As we told you last month a report from the National Council on Teacher Quality gave Montana an ‘F’ for its teacher policies. The lack of a statewide teacher evaluation system is a big part of that failing grade. Currently individual school districts are responsible for their own evaluations. Parman says leaders have been working on this statewide proposal for a year and a half. He says it is not a response to the National Council on Teacher Quality Study. And when he calls the new standards a framework he means a list of the things districts should be assessing. See the framework and list here.
Parman calls this a statewide vision of the “What” of teacher evaluations. But the “How,” of evaluations—how they’re conducted–that would still be up to the districts.
“They probably have the best sense of what’s going to work where they’re at, the size of the school district, the culture of the community,” Parman said. He brings up some districts that he says are leading the way in developing new evaluation systems, pointing to Kalispell, Thompson Falls and Helena.
Helena Public Schools Assistant Superintendent Steve Thennis says they are in the first year of their new evaluations. Administrators conduct two formal interviews with instructors and at least two classroom walk-throughs.
“The walk-throughs can happen at any point in time and really they’re just brief checklists,” he said. “I’m gonna come in, I’m gonna be in your room for a short period of time and I’m just gonna check in on some of the things that I see.”
Teachers also write their own self-evaluation of their strengths and weaknesses. Thennis says this is increasing conversations with instructors about the science and art of teaching, adding it’s far better than looking at how teachers score on a test.
“We want to stay away from that because that’s frought with all kinds of problems when you try to tie a test score to a teacher evaluation,” Thennis said.
He largely agrees with leaving the substance of evaluations up to individual school districts. But he does see some advantages to using a standard process across the entire state.
“I think it does create some transparency. You’re saying that hey we have a great teaching staff, well how do you know?” he asked.
Assistant Superintendent in the Office of Public Instruction Dennis Parman says with the new framework districts like Helena likely would not have to change much of anything.
“Really the intent as I’ve always characterized it is to raise the lower floating boats if you will. That districts that haven’t look at their evaluation processes for quite a while or developed a process that wasn’t research based this will force them to move the needle in that direction,” Parman said.
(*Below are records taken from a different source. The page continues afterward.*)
(* ===== verification/Dom.v ===== *)
(** * Nodes of the document and the element builder

    The nodes [el] of [src/assets/app.js] builds: a text, or an element
    with its tag, its attributes in the order they were set, its listeners
    and its children.  [el] creates an element, goes through the entries
    of the attribute object ([class] sets the class, an entry [on...]
    whose value is a function adds a listener, any other entry sets an
    attribute) and appends the children, a string as a text node.

    [el_eq] says what [el] builds without the two loops; [all_nodes] is a
    property of a node and of every node below it.

    Names of tags and attributes are [string]s; the values of attributes
    and the texts are strings of the language ([list Z]). *)

From Stdlib Require Import String Ascii ZArith List Bool Lia.
From stdpp Require Import base tactics list.
From S2P Require Import Prelude JsString.

#[local] Open Scope string_scope.
#[local] Open Scope list_scope.
#[local] Open Scope Z_scope.

(** ** Nodes *)

#[local] Unset Elimination Schemes.

Inductive node : Type :=
| Text (data : list Z)
| Element (tag : string) (attributes : list (string * list Z))
    (listeners : list (string * list Z)) (children : list node).

#[local] Set Elimination Schemes.

(** A value of an attribute object: a string, or a function, which stands
    here as its source text. *)
Inductive value : Type :=
| Str (s : list Z)
| Fn (source : list Z).

Definition ToString (v : value) : list Z :=
  match v with Str s => s | Fn source => source end.

Definition is_function (v : value) : bool :=
  match v with Fn _ => true | Str _ => false end.

(** [setAttribute(k, v)] on a list of attributes: the value of an
    attribute that is present is replaced in place. *)
Definition set_attr (k : string) (v : list Z) (attrs : list (string * list Z)) :
    list (string * list Z) :=
  if existsb (fun p => String.eqb (fst p) k) attrs
  then map (fun p => if String.eqb (fst p) k then (k, v) else p) attrs
  else attrs ++ [(k, v)].

(** [getAttribute(k)] *)
Definition get_attr (k : string) (attrs : list (string * list Z)) : option (list Z) :=
  snd <$> find (fun p => String.eqb (fst p) k) attrs.

(** [k.slice(n)] *)
Definition slice_from (n : nat) (k : string) : string :=
  substring n (String.length k - n) k.

(** [node.appendChild(c)] *)
Definition appendChild (c : node) (n : node) : node :=
  match n with
  | Element t a l cs => Element t a l (cs ++ [c])
  | Text _ => n
  end.

Definition childNodes (n : node) : list node :=
  match n with Element _ _ _ cs => cs | Text _ => [] end.

(** ** [el] *)

(** One entry of the attribute object. *)
Definition el_entry (n : node) (kv : string * value) : node :=
  let '(k, v) := kv in
  match n with
  | Element t a l cs =>
      if String.eqb k "class" then Element t (set_attr "class" (ToString v) a) l cs
      else if String.prefix "on" k && is_function v
      then Element t a (l ++ [(slice_from 2 k, ToString v)]) cs
      else Element t (set_attr k (ToString v) a) l cs
  | Text _ => n
  end.

(** A child is a string, which becomes a text node, or a node. *)
Definition el_child (n : node) (c : list Z + node) : node :=
  appendChild (match c with inl s => Text s | inr c => c end) n.

Definition el (tag : string) (attrs : list (string * value))
    (children : list (list Z + node)) : node :=
  let node := Element tag [] [] [] in
  let node := foldl el_entry node attrs in
  foldl el_child node children.

(** ** Specification *)

(** [s] between every two elements of [l]. *)
Fixpoint intersperse {A} (s : A) (l : list A) : list A :=
  match l with
  | [] => []
  | x :: l' => match l' with [] => [x] | _ => x :: s :: intersperse s l' end
  end.

(** What an entry of the attribute object adds to the attributes and to
    the listeners. *)
Definition attr_step (a : list (string * list Z)) (kv : string * value) :
    list (string * list Z) :=
  let '(k, v) := kv in
  if String.eqb k "class" then set_attr "class" (ToString v) a
  else if String.prefix "on" k && is_function v then a
  else set_attr k (ToString v) a.

Definition listener_step (l : list (string * list Z)) (kv : string * value) :
    list (string * list Z) :=
  let '(k, v) := kv in
  if String.eqb k "class" then l
  else if String.prefix "on" k && is_function v then l ++ [(slice_from 2 k, ToString v)]
  else l.

(** The attributes and the listeners [el] gives an element. *)
Definition el_attributes (attrs : list (string * value)) : list (string * list Z) :=
  foldl attr_step [] attrs.

Definition el_listeners (attrs : list (string * value)) : list (string * list Z) :=
  foldl listener_step [] attrs.

Definition child_node (c : list Z + node) : node :=
  match c with inl s => Text s | inr n => n end.

(** Whether [p] holds of a node and of every node below it. *)
Fixpoint all_nodes (p : node -> bool) (n : node) : bool :=
  p n &&
  match n with
  | Text _ => true
  | Element _ _ _ cs => forallb (all_nodes p) cs
  end.

(** ** What [el] builds *)

Lemma el_entries attrs t a l cs :
  foldl el_entry (Element t a l cs) attrs
  = Element t (foldl attr_step a attrs) (foldl listener_step l attrs) cs.
Proof.
  revert a l. induction attrs as [|[k v] attrs IH]; intros a l; [reflexivity|].
  cbn [foldl el_entry attr_step listener_step]. destruct (String.eqb k "class"); [apply IH|].
  destruct (String.prefix "on" k && is_function v); apply IH.
Qed.

Lemma el_children cs' t a l cs :
  foldl el_child (Element t a l cs) cs' = Element t a l (cs ++ (child_node <$> cs')).
Proof.
  revert cs. induction cs' as [|c cs' IH]; intros cs; cbn [foldl fmap list_fmap].
  - rewrite app_nil_r. reflexivity.
  - cbn [el_child appendChild]. rewrite IH, <- app_assoc. reflexivity.
Qed.

(** What [el] builds. *)
Lemma el_eq tag attrs children :
  el tag attrs children
  = Element tag (el_attributes attrs) (el_listeners attrs) (child_node <$> children).
Proof. unfold el. rewrite el_entries, el_children. reflexivity. Qed.

(** ** Attributes *)

Lemma get_attr_app_None k a b :
  existsb (fun p => String.eqb (fst p) k) a = false ->
  get_attr k (a ++ b) = get_attr k b.
Proof.
  unfold get_attr. induction a as [|[k' v'] a IH]; [reflexivity|]. cbn.
  destruct (String.eqb k' k); [discriminate|]. exact IH.
Qed.

Lemma get_set_attr k v a : get_attr k (set_attr k v a) = Some v.
Proof.
  unfold set_attr. destruct (existsb _ a) eqn:E.
  - unfold get_attr. induction a as [|[k' v'] a IH]; [discriminate|]. cbn in *.
    destruct (String.eqb k' k) eqn:Ek; cbn; [rewrite String.eqb_refl; reflexivity|].
    rewrite Ek. apply IH, E.
  - rewrite get_attr_app_None by exact E. unfold get_attr. cbn.
    rewrite String.eqb_refl. reflexivity.
Qed.

(** ** Lists *)

Lemma intersperse_cons {A} (s x : A) (l : list A) :
  intersperse s (x :: l) = x :: flat_map (fun y => [s; y]) l.
Proof.
  revert x. induction l as [|y l IH]; intros x; [reflexivity|].
  change (intersperse s (x :: y :: l)) with (x :: s :: intersperse s (y :: l)).
  rewrite IH. reflexivity.
Qed.

Lemma flat_map_fmap {A B C} (g : A -> B) (f : B -> list C) (l : list A) :
  flat_map f (g <$> l) = flat_map (fun x => f (g x)) l.
Proof. induction l as [|x l IH]; [reflexivity|]. cbn. rewrite IH. reflexivity. Qed.

Lemma forallb_fmap_true {A B} (f : A -> B) (p : B -> bool) (l : list A) :
  (forall x, p (f x) = true) -> forallb p (f <$> l) = true.
Proof. intros H. induction l as [|x l IH]; [reflexivity|]. cbn. rewrite H, IH. reflexivity. Qed.

Lemma forallb_intersperse {A} (p : A -> bool) (s : A) (l : list A) :
  p s = true -> forallb p l = true -> forallb p (intersperse s l) = true.
Proof.
  intros Hs H. destruct l as [|x l]; [reflexivity|]. rewrite intersperse_cons.
  cbn [forallb] in *. apply andb_prop in H as [Hx Hl]. rewrite Hx. cbn [andb].
  induction l as [|y l IH]; [reflexivity|].
  cbn [forallb flat_map app] in *. apply andb_prop in Hl as [Hy Hl].
  rewrite Hs, Hy, IH by exact Hl. reflexivity.
Qed.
Superintendent Denise Juneau will bring a formal recommendation on the new framework to the Board of Public Instruction.
If the board approves the state would implement the program in July of 2013.
Wow, I’m a teacher in AZ, originally from MT. Our evaluations give each teacher a letter grade, if you are less than a C teacher you kiss your job goodbye. We get at least 2 “data” walks or walkthroughs a week here. Teachers here are under a magnifying glass. Let’s see, I teach to the test thanks to NCLB and I feel scrutinized by the world around me. Why did I choose this profession again?